AIM OF THE TASK. Starting at the top of the entries, restate word for word each line up to and including the one with "they return the".
-- SOURCE DATA follows --
(** X15: read on an object that holds neither the data nor the page,
    [about_page_initial_data] and [shorts_initial_data] ask for the page
    once and return what [extract.initial_data] makes of it; read again,
    they return the same data without any request, whether the data was
    kept (it is truthy) or is parsed again from the page kept. *)
Theorem initial_data_fetched_once (self : channel) (text : string) (data : json) :
  text ≠ "" → initial_data text = Ok data →
  (loaded (_about_page_initial_data self) = None →
   filled (_about_html self) = None →
   get (about_url self) = Ok text →
   let first := about_page_initial_data get initial_data self in
   requested first = [about_url self] ∧ returned first = Ok data ∧
   requested (about_page_initial_data get initial_data (after first)) = [] ∧
   returned (about_page_initial_data get initial_data (after first)) = Ok data) ∧
  (loaded (_shorts_initial_data self) = None →
   filled (_shorts_html self) = None →
   get (shorts_url self) = Ok text →
   let first := shorts_initial_data get initial_data self in
   requested first = [shorts_url self] ∧ returned first = Ok data ∧
   requested (shorts_initial_data get initial_data (after first)) = [] ∧
   returned (shorts_initial_data get initial_data (after first)) = Ok data).
Proof.
  intros Hne Hparse. split; intros Hl Hf Hget first; subst first.
  - assert (about_page_initial_data get initial_data self
            = Access [about_url self]
                (set_about_page_initial_data (Some data)
                   (set_about_html (Some text) self)) (Ok data)) as ->.
    { unfold about_page_initial_data, parse, about_html, fetch.
      rewrite Hl, Hf, Hget. simpl. by rewrite Hparse. }
    split_and!; [done|done|..];
      unfold about_page_initial_data, parse, about_html; simpl;
      destruct (truthy data); simpl; try done;
      destruct (String.eqb_spec text ""); try done; simpl; by rewrite Hparse.
  - assert (shorts_initial_data get initial_data self
            = Access [shorts_url self]
                (set_shorts_initial_data (Some data)
                   (set_shorts_html (Some text) self)) (Ok data)) as ->.
    { unfold shorts_initial_data, parse, shorts_html, fetch.
      rewrite Hl, Hf, Hget. simpl. by rewrite Hparse. }
    split_and!; [done|done|..];
      unfold shorts_initial_data, parse, shorts_html; simpl;
      destruct (truthy data); simpl; try done;
      destruct (String.eqb_spec text ""); try done; simpl; by rewrite Hparse.
Qed.

End CachedFacts.

Lemma page_read_once_witness :
  let get := fun url : string => Ok ("<html>" +:+ url) in
  let self := new_channel "/@channel" in
  playlists_html get (after (playlists_html get self))
  = Access [] (after (playlists_html get self))
      (Ok "<html>https://www.youtube.com/@channel/playlists").
Proof.
  intros get self.
  apply (List.Forall_inv (List.Forall_inv_tail (page_read_once get)) self);
    [reflexivity|done].
Defined.

Lemma page_not_cached_witness :
  (let get := fun url : string => Ok "" in
   let self := new_channel "/@channel" in
   requested (about_html get self) = ["https://www.youtube.com/@channel/about"] ∧
   _about_html (after (about_html get self)) = Some "" ∧
   requested (about_html get (after (about_html get self)))
   = ["https://www.youtube.com/@channel/about"]) ∧
  (let get := fun url : string => Ok ("<html>" +:+ url) in
   let self := set_about_html (Some "") (new_channel "/@channel") in
   requested (about_html get self) = ["https://www.youtube.com/@channel/about"] ∧
   _about_html (after (about_html get self))
   = Some "<html>https://www.youtube.com/@channel/about") ∧
  (let get := fun url : string => Raise TransportError in
   let self := new_channel "/@channel" in
   about_html get self
   = Access ["https://www.youtube.com/@channel/about"] self (Raise TransportError)).
Proof.
  split_and!; intros get self.
  - destruct (List.Forall_inv
                (List.Forall_inv_tail (List.Forall_inv_tail (List.Forall_inv_tail
                   (List.Forall_inv_tail (page_not_cached get)))))
                self eq_refl) as [Hbody _].
    destruct (Hbody "" eq_refl) as (H1 & _ & H2 & _ & H3).
    destruct (H3 eq_refl) as (H4 & _). by split_and!.
  - destruct (List.Forall_inv
                (List.Forall_inv_tail (List.Forall_inv_tail (List.Forall_inv_tail
                   (List.Forall_inv_tail (page_not_cached get)))))
                self eq_refl) as [Hbody _].
    destruct (Hbody "<html>https://www.youtube.com/@channel/about" eq_refl)
      as (H1 & _ & H2 & _). by split.
  - destruct (List.Forall_inv
                (List.Forall_inv_tail (List.Forall_inv_tail (List.Forall_inv_tail
                   (List.Forall_inv_tail (page_not_cached get)))))
                self eq_refl) as [_ Hraise].
    apply (Hraise TransportError). reflexivity.
Defined.

Lemma initial_data_fetched_once_witness :
  let get := fun url : string => Ok "<html>" in
  let initial_data := fun text : string => Ok (JObj []) in
  let self := new_channel "/@channel" in
  requested (shorts_initial_data get initial_data self)
    = ["https://www.youtube.com/@channel/shorts"] ∧
  requested (shorts_initial_data get initial_data
               (after (shorts_initial_data get initial_data self))) = [] ∧
  requested (about_page_initial_data get initial_data self)
    = ["https://www.youtube.com/@channel/about"] ∧
  requested (about_page_initial_data get initial_data
               (after (about_page_initial_data get initial_data self))) = [].
Proof.
  intros get initial_data self.
  destruct (initial_data_fetched_once get initial_data self "<html>" (JObj []))
    as [Habout Hshorts]; [done|reflexivity|].
  destruct (Habout eq_refl eq_refl eq_refl) as (Ha1 & _ & Ha2 & _).
  destruct (Hshorts eq_refl eq_refl eq_refl) as (Hs1 & _ & Hs2 & _).
  by split_and!.
Defined.

(** ** The getters of the channel metadata *)

Lemma try_keyerror_raises {A} (body : result A) (handler : exn → result A)
    (v : A) (e : exn) :
  (∀ e', handler e' = Ok v) →
  try_except body [KeyError] handler = Raise e →
  body = Raise e ∧ e ≠ KeyError.
Proof.
  intros Hh. destruct body as [a|e']; simpl; [done|].
  case_bool_decide as He.
  - by rewrite Hh.
  - intros [= <-]. split; [done|]. set_solver.
Qed.

Lemma try_keyerror_load {A B} (load : result A) (body : A → result B)
    (handler : exn → result B) (v : B) (e : exn) :
  (∀ e', handler e' = Ok v) →
  try_except (a ← load; body a) [KeyError] handler = Raise e →
  e ≠ KeyError ∧ (load = Raise e ∨ ∃ a, load = Ok a ∧ body a = Raise e).
Proof.
  intros Hh H. apply (try_keyerror_raises _ _ v) in H as [H Hne]; [|done].
  split; [done|]. destruct load as [a|e']; simpl in H; [right|left; congruence].
  by exists a.
Qed.

(** X16: none of the getters [description], [keywords], [avatar_thumbnail]
    and [country] ever raises [KeyError], be it a [KeyError] of the lookups
    or of the read of [self.initial_data] / [self.about_page_initial_data],
    which stands inside the [try]: a [KeyError] of the read gives the
    fallback ([None], or the empty list for [keywords]); any other
    exception of the read reaches the caller as it is; and an exception that
    leaves a getter is the one of the read or, once the data is there,
    [TypeError] for [description] and [keywords], whose paths hold keys only,
    [IndexError] or [TypeError] for [avatar_thumbnail] and [country], whose
    paths also index lists.  On a loaded document the getters are the
    functions of the document stated above. *)
Theorem getters_never_raise_KeyError (load : result json) (e : exn) :
  (Getter.description load = Raise e →
   e ≠ KeyError ∧ (load = Raise e ∨ e = TypeError)) ∧
  (Getter.keywords load = Raise e →
   e ≠ KeyError ∧ (load = Raise e ∨ e = TypeError)) ∧
  (Getter.avatar_thumbnail load = Raise e →
   e ≠ KeyError ∧ (load = Raise e ∨ e = IndexError ∨ e = TypeError)) ∧
  (Getter.country load = Raise e →
   e ≠ KeyError ∧ (load = Raise e ∨ e = IndexError ∨ e = TypeError)) ∧
  (load = Raise KeyError →
   Getter.description load = Ok JNull ∧
   Getter.keywords load = Ok (JArr []) ∧
   Getter.avatar_thumbnail load = Ok JNull ∧
   Getter.country load = Ok JNull) ∧
  (load = Raise e → e ≠ KeyError →
   Getter.description load = Raise e ∧
   Getter.keywords load = Raise e ∧
   Getter.avatar_thumbnail load = Raise e ∧
   Getter.country load = Raise e) ∧
  (∀ doc, load = Ok doc →
   Getter.description load = description doc ∧
   Getter.keywords load = keywords doc ∧
   Getter.avatar_thumbnail load = avatar_thumbnail doc ∧
   Getter.country load = country doc) ∧
  (∀ get initial_data self,
     returned (Getter.channel_country get initial_data self) = Raise e →
     e ≠ KeyError ∧
     (returned (about_page_initial_data get initial_data self) = Raise e ∨
      e = IndexError ∨ e = TypeError)).
Proof.
  assert (∀ load', Getter.country load' = Raise e →
            e ≠ KeyError ∧ (load' = Raise e ∨ e = IndexError ∨ e = TypeError))
    as Hcountry.
  { intros load' H.
    apply (try_keyerror_load _ _ _ JNull) in H as [Hne [H|(doc & _ & H)]];
      [by auto| |done].
    split; [done|]. right. apply getpath_raises in H. set_solver. }
  split_and!.
  - intros H.
    apply (try_keyerror_load _ _ _ JNull) in H as [Hne [H|(doc & _ & H)]];
      [by auto| |done].
    change [KStr "metadata"; KStr "channelMetadataRenderer"; KStr "description"]
      with (KStr <$> ["metadata"; "channelMetadataRenderer"; "description"]) in H.
    apply getpath_str_raises in H as [->| ->]; [done|by auto].
  - intros H.
    apply (try_keyerror_load _ _ _ (JArr [])) in H as [Hne [H|(doc & _ & H)]];
      [by auto| |done].
    change [KStr "microformat"; KStr "microformatDataRenderer"; KStr "tags"]
      with (KStr <$> ["microformat"; "microformatDataRenderer"; "tags"]) in H.
    apply getpath_str_raises in H as [->| ->]; [done|by auto].
  - intros H.
    apply (try_keyerror_load _ _ _ JNull) in H as [Hne [H|(doc & _ & H)]];
      [by auto| |done].
    split; [done|]. right. apply getpath_raises in H. set_solver.
  - apply Hcountry.
  - by intros ->.
  - intros -> Hne.
    unfold Getter.description, Getter.keywords, Getter.avatar_thumbnail,
      Getter.country; simpl.
    rewrite bool_decide_false by set_solver. done.
  - by intros doc ->.
  - intros get initial_data self. apply Hcountry.
Qed.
-- SOURCE DATA concluded --
FINAL ANSWER.
(** X15: read on an object that holds neither the data nor the page,
    [about_page_initial_data] and [shorts_initial_data] ask for the page
    once and return what [extract.initial_data] makes of it; read again,
    they return the same data without any request, whether the data was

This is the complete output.